My new family lives on the edge of town on the side of a hill.  The house is built of brick and the rooms have peaked ceilings.  There are adobe tiles for the roof.  The house is designed as a series of rooms open to a walkway with plants and trees on the other side.  There live in these woods roosters, hens and chicks, three dogs and a kitten. There is a latrine a little way off, an area for laundry and an outdoor oven on which some cooking is done although there is also a large eat-in kitchen.  There is also a large living room and beyond that a long patio with a view of the mountains, my favorite place to sit in the morning with sugared coffee to watch the the mists lift off the hills. The best part is the  shower, outdoors of course, but because the water is so cold, the family—mother really—heats water on the outdoor stove to add to the cold water to get warm water for a bucket shower.  The best, although when I return I’ll insist of heating my own water.  Before she leaves for work at seven, my new Nica mama heats the water, scrubs clothes to hang on the line, makes coffee and breakfast, makes lunch for when everyone returns at noon and takes her own shower.  She needs help.
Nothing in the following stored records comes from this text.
(** Text without an empty line, or with nothing before the first line
    break, has no first line to read. *)
Lemma parse_rejects (data : string) :
  indexOf CRLFCRLF data = None \/ startsWith CRLF data = true ->
  parseSipMessage data = None.
Proof.
  intros [H|H]; rewrite parse_firstLine; cbv zeta.
  - rewrite H. reflexivity.
  - apply startsWith_CRLF in H as [rest ->].
    destruct (indexOf CRLFCRLF (CRLF +:+ rest)) as [n|] eqn:E;
      [|reflexivity].
    destruct n as [|[|k]]; [reflexivity| |reflexivity].
    exfalso. change (CRLF +:+ rest) with (String cr (String lf rest)) in E.
    cbn [indexOf] in E.
    destruct (startsWith CRLFCRLF (String cr (String lf rest)));
      [discriminate|].
    replace (startsWith CRLFCRLF (String lf rest)) with false in E
      by reflexivity.
    destruct (indexOf CRLFCRLF rest); discriminate.
Qed.

(** *** The text of a number *)

Definition isNumberChar (c : Ascii.ascii) : bool :=
  isDigit c || (code c =? 45).

Lemma pretty_N_char_digit (x : N) : isDigit (pretty_N_char x) = true.
Proof.
  unfold pretty_N_char.
  repeat (match goal with
          | |- context [match ?y with _ => _ end] => destruct y
          end); reflexivity.
Qed.

Lemma pretty_N_go_digits (x : N) :
  forall s, allChars isDigit s = true ->
  allChars isDigit (pretty_N_go x s) = true.
Proof.
  induction (N.lt_wf_0 x) as [x _ IH]. intros s Hs.
  destruct (N.eq_dec x 0%N) as [->|Hx].
  - rewrite pretty_N_go_0. exact Hs.
  - rewrite pretty_N_go_step by lia. apply IH.
    + apply N.div_lt; lia.
    + cbn [allChars]. rewrite pretty_N_char_digit, Hs. reflexivity.
Qed.

Lemma pretty_Z_chars (z : Z) : allChars isNumberChar (pretty z) = true.
Proof.
  assert (HN : forall p : positive,
             allChars isNumberChar (pretty (N.pos p)) = true).
  { intros p. apply (allChars_impl isDigit).
    - intros c H. unfold isNumberChar. rewrite H. reflexivity.
    - unfold pretty, pretty_N. destruct (decide (N.pos p = 0%N)).
      + reflexivity.
      + apply pretty_N_go_digits. reflexivity. }
  destruct z as [|p|p].
  - reflexivity.
  - apply HN.
  - change (pretty (Z.neg p)) with ("-" +:+ pretty (N.pos p)).
    rewrite allChars_append, HN. reflexivity.
Qed.

(** *** Parameters of an authentication header, read back *)

Import Digest.

(** A value that can stand between double quotes on one line. *)
Definition isQuotable (v : string) : bool :=
  allChars (fun c => negb (isQuote c) && negb (isNewline c)) v
  && negb (String.eqb v "").

Lemma quotable_parts (v : string) :
  isQuotable v = true ->
  allChars (fun c => negb (isQuote c)) v = true
  /\ allChars (fun c => negb (isNewline c)) v = true
  /\ exists c v', v = String c v'.
Proof.
  unfold isQuotable. intros [H Hne]%andb_prop. repeat split.
  - revert H. apply allChars_impl. intros c [H _]%andb_prop. exact H.
  - revert H. apply allChars_impl. intros c [_ H]%andb_prop. exact H.
  - destruct v as [|c v']; [discriminate|eauto].
Qed.

Lemma quoted_append (v rest : string) :
  quoted v +:+ rest = String dquote (v +:+ String dquote rest).
Proof.
  unfold quoted. rewrite ?append_cons, append_assoc. reflexivity.
Qed.

Definition eqSign : Ascii.ascii := Ascii.ascii_of_nat 61.

Lemma matchParam_quoted (key v rest : string) :
  allChars isWord key = true -> key <> "" -> isQuotable v = true ->
  matchParam (key +:+ String eqSign (quoted v +:+ rest))
    = Some (key, v, (String.length key + String.length v + 3)%nat).
Proof.
  intros Hk Hne (Hq & _ & c & v' & ->)%quotable_parts.
  unfold matchParam.
  rewrite (span_append isWord key eqSign _ Hk eq_refl).
  destruct key as [|k key]; [contradiction|].
  replace (code eqSign =? 61) with true by reflexivity.
  rewrite quoted_append.
  replace (isQuote dquote) with true by reflexivity.
  rewrite (span_append (fun c => negb (isQuote c)) _ dquote rest Hq eq_refl).
  replace (isQuote dquote) with true by reflexivity.
  reflexivity.
Qed.

Lemma scanParams_skip (a rest : string) (result : gmap string string) :
  scanParams (String.length a) (a +:+ rest) result = scanParams 0 rest result.
Proof.
  induction a as [|x a IH]; [reflexivity|].
  rewrite append_cons. cbn [String.length scanParams]. exact IH.
Qed.

(** A parameter with a quoted value is recorded, and the scan goes on
    after the closing quote. *)
Lemma scanParams_quoted (key v rest : string) (result : gmap string string) :
  allChars isWord key = true -> key <> "" -> isQuotable v = true ->
  scanParams 0 (key +:+ String eqSign (quoted v +:+ rest)) result
    = scanParams 0 rest (<[key := v]> result).
Proof.
  intros Hk Hne Hv.
  pose proof (matchParam_quoted key v rest Hk Hne Hv) as Hm.
  destruct key as [|k key]; [contradiction|].
  rewrite append_cons in *. cbn [scanParams]. rewrite Hm.
  replace (key +:+ String eqSign (quoted v +:+ rest))
    with ((key +:+ String eqSign (quoted v)) +:+ rest)
    by (rewrite append_assoc, append_cons; reflexivity).
  replace (String.length (String k key) + String.length v + 3 - 1)%nat
    with (String.length (key +:+ String eqSign (quoted v))).
  - apply scanParams_skip.
  - unfold quoted. rewrite !length_append. cbn [String.length].
    rewrite !length_append. cbn [String.length]. lia.
Qed.

Lemma scanParams_separator (rest : string) (result : gmap string string) :
  scanParams 0 (", " +:+ rest) result = scanParams 0 rest result.
Proof. reflexivity. Qed.
Lemma read_loop_shape i rs :
  forall mem read_bytes, all_events Q (read_loop i rs mem read_bytes).
Proof.
  induction rs as [|[| | |bs] rs IH]; intros mem rb; cbn [read_loop];
    destruct (_ <? _); shape HQ.
  - apply IH.
  - destruct (_ =? _); shape HQ. apply IH.
Qed.

Lemma collect_one_shape i sels rs total :
  all_events Q (collect_one i sels rs total).
Proof.
  unfold collect_one. apply all_events_bind; [apply select_loop_shape|].
  intros ready _. apply all_events_bind.
  - destruct ready; shape HQ.
    apply all_events_bind; [apply read_loop_shape|]. intros; shape HQ.
  - intros; shape HQ.
Qed.

Lemma collect_shape (n : nat) sels rs :
  forall i total, all_events Q (collect n i sels rs total).
Proof.
  induction n as [|n IH]; intros i total; cbn [collect]; shape HQ.
  apply all_events_bind; [apply collect_one_shape|]. intros; apply IH.
Qed.

Lemma send_count_shape i count w {A} : all_events Q (@send_count i count w A).
Proof. unfold send_count. shape HQ. destruct (negb _); shape HQ. Qed.

Lemma child_shape buf c file_size P i w {A} :
  all_events Q (@child buf c file_size P i w A).
Proof.
  unfold child. do 2 shape_step HQ.
  destruct (child_count _ _ _ _ _); [apply send_count_shape|apply all_events_fault].
Qed.

Lemma spawn_shape w buf c file_size P (n : nat) :
  forall i pids, all_events Q (spawn w buf c file_size P n i pids).
Proof.
  induction n as [|n IH]; intros i pids; cbn [spawn]; shape HQ.
  destruct (negb _); shape HQ.
  destruct (_ =? -1); shape HQ.
  destruct (_ =? 0); [apply child_shape|]. shape HQ. apply IH.
Qed.

Lemma reap_shape pids : all_events Q (reap pids).
Proof. induction pids as [|pid pids IH]; cbn [reap]; shape HQ. exact IH. Qed.

Lemma write_out_shape ws msg :
  forall total_written, all_events Q (write_out ws msg total_written).
Proof.
  induction ws as [|r ws IH]; intros tw; cbn [write_out];
    destruct (_ <? _); shape HQ.
  destruct (_ =? -1); shape HQ. apply IH.
Qed.

Lemma report_shape w c total : all_events Q (report w c total).
Proof.
  unfold report. shape HQ. destruct (negb _); shape HQ.
  apply all_events_bind; [apply write_out_shape|]. intros; shape HQ.
Qed.

End AfterInitialisation.

Lemma quiet_event e :
  is_spawn e = false -> is_set_active e = false ->
  negb (is_spawn e) && negb (is_set_active e) = true.
Proof. intros -> ->. reflexivity. Qed.

Lemma unset_event e :
  is_set_active e = false -> negb (is_set_active e) = true.
Proof. intros ->. reflexivity. Qed.

Lemma assigns_once_prefix w pre tr :
  forallb (fun e => negb (is_spawn e) && negb (is_set_active e)) pre = true ->
  assigns_once w tr -> assigns_once w (pre ++ tr).
Proof.
  intros Hpre (pre' & Hpre' & [->|(P & rest & HP & -> & Hrest)]).
  - exists (pre ++ pre'). rewrite forallb_app, Hpre, Hpre'. auto.
  - exists (pre ++ pre'). rewrite forallb_app, Hpre, Hpre'. split; [reflexivity|].
    right. exists P, rest. rewrite <- app_assoc. auto.
Qed.

Lemma run_assigns_once w buf c file_size :
  assigns_once w (trace (run w buf c file_size)).
Proof.
  unfold run.
  pose proof (determine_P_shape _ quiet_event (env_P w)) as HdP.
  unfold all_events in HdP.
  destruct (outcome (determine_P (env_P w))) as [P| | |] eqn:E.
  - rewrite (trace_bind_ret _ _ P E).
    apply assigns_once_prefix; [exact HdP|].
    rewrite trace_emit.
    destruct (sigaction_int_ok w); cbn [negb];
      [|exists [EvSigaction SIGINT; EvPerror "sigaction SIGINT error"];
        split; [reflexivity|left; reflexivity]].
    rewrite trace_emit.
    destruct (sigaction_chld_ok w); cbn [negb];
      [|exists [EvSigaction SIGINT; EvSigaction SIGCHLD;
                EvPerror "sigaction SIGCHLD error"];
        split; [reflexivity|left; reflexivity]].
    destruct (malloc_pipes_ok w); cbn [negb];
      [|exists [EvSigaction SIGINT; EvSigaction SIGCHLD;
                EvPerror "malloc error for pipes"];
        split; [reflexivity|left; reflexivity]].
    rewrite trace_emit.
    exists [EvSigaction SIGINT; EvSigaction SIGCHLD]. split; [reflexivity|].
    right. exists P. eexists. split; [exact E|]. split; [reflexivity|].
    destruct (malloc_pids_ok w); cbn [negb]; [|reflexivity].
    apply all_events_bind; [apply spawn_shape; exact unset_event|].
    intros pids _.
    apply all_events_bind; [apply collect_shape; exact unset_event|].
    intros total _.
    apply all_events_bind; [apply reap_shape; exact unset_event|].
    intros _ _. apply report_shape. exact unset_event.
  - rewrite trace_bind_stop by congruence.
    exists (trace (determine_P (env_P w))). split; [exact HdP|left; reflexivity].
  - rewrite trace_bind_stop by congruence.
    exists (trace (determine_P (env_P w))). split; [exact HdP|left; reflexivity].
  - rewrite trace_bind_stop by congruence.
    exists (trace (determine_P (env_P w))). split; [exact HdP|left; reflexivity].
Qed.
(** * Verification of the smolagents demo tools

    A shallow embedding of the tool functions of [demo_tools.py],
    [local_multiple_tools.py], [simple_demo.py], [my_agent_demo.py],
    [my_gradio_demo.py] and [quick_start.py], and of the two demo
    drivers.

    Python [str] values are modelled as Rocq strings holding the UTF-8
    encoding.  The characters the code inspects (the allow-list of
    [calculate], the blank replaced by [search_wikipedia]) are ASCII, and
    a byte of a multi-byte UTF-8 sequence is never an ASCII byte, so the
    per-byte tests below agree with Python's per-character tests. *)

From Stdlib Require Import String Ascii List ZArith Lia Bool Arith DecimalString.
Import ListNotations.
Local Open Scope string_scope.

(** ** Exceptions

    An exception of the model is a subclass of [Exception]: the class
    decides which [except] clause catches it, the message is what
    [str(e)] gives.  What derives from [BaseException] only ([SystemExit],
    [KeyboardInterrupt], [GeneratorExit]) is no [exc]: no clause of the
    repository catches it, and the one place where the code can raise it,
    the evaluation of an unchecked expression, has an ending of its own
    ([Escapes], below). *)
Inductive exc_class :=
  | RequestException   (* requests.RequestException and its subclasses *)
  | KeyError
  | IndexError
  | TypeError
  | AttributeError
  | ValueError
  | OverflowError
  | MemoryError
  | OtherException.    (* any other subclass of Exception *)

Record exc := mkExc { exc_cls : exc_class; exc_msg : string }.

Definition is_request_exception (e : exc) : bool :=
  match exc_cls e with RequestException => true | _ => false end.

Inductive outcome (A : Type) :=
  | Return (a : A)
  | Raise (e : exc).
Arguments Return {A} a.
Arguments Raise {A} e.

(** Why [x * seq] builds no sequence: [x] is a [float]; [x] is an [int]
    that does not fit an index; the repeated sequence does not fit the
    memory. *)
Inductive repeat_failure :=
  | NonIntMultiplier
  | CountTooLarge
  | OutOfMemory.

Definition repeat_error (f : repeat_failure) : exc :=
  match f with
  | NonIntMultiplier =>
      mkExc TypeError "can't multiply sequence by non-int of type 'float'"
  | CountTooLarge =>
      mkExc OverflowError "cannot fit 'int' into an index-sized integer"
  | OutOfMemory => mkExc MemoryError EmptyString
  end.

(** What [str()] raises on an [int] beyond the digit limit. *)
Definition digits_error : exc :=
  mkExc ValueError
        "Exceeds the limit (4300 digits) for integer string conversion; use sys.set_int_max_str_digits() to increase the limit".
Suffice it to say, I love it there and I think it has the potential to be a very good site from the PC point of view.  There will be a lot of work.  I need to co-teach 16 hours per week and co-plan with the counterparts for those classes which will take a good deal of time.  There’s already some interest in a community English class.  And I want to do some project with women and work, but don’t know what yet.
More later.  Forgive the weird type change.  That happens from time to time and I don’t know how to fix it.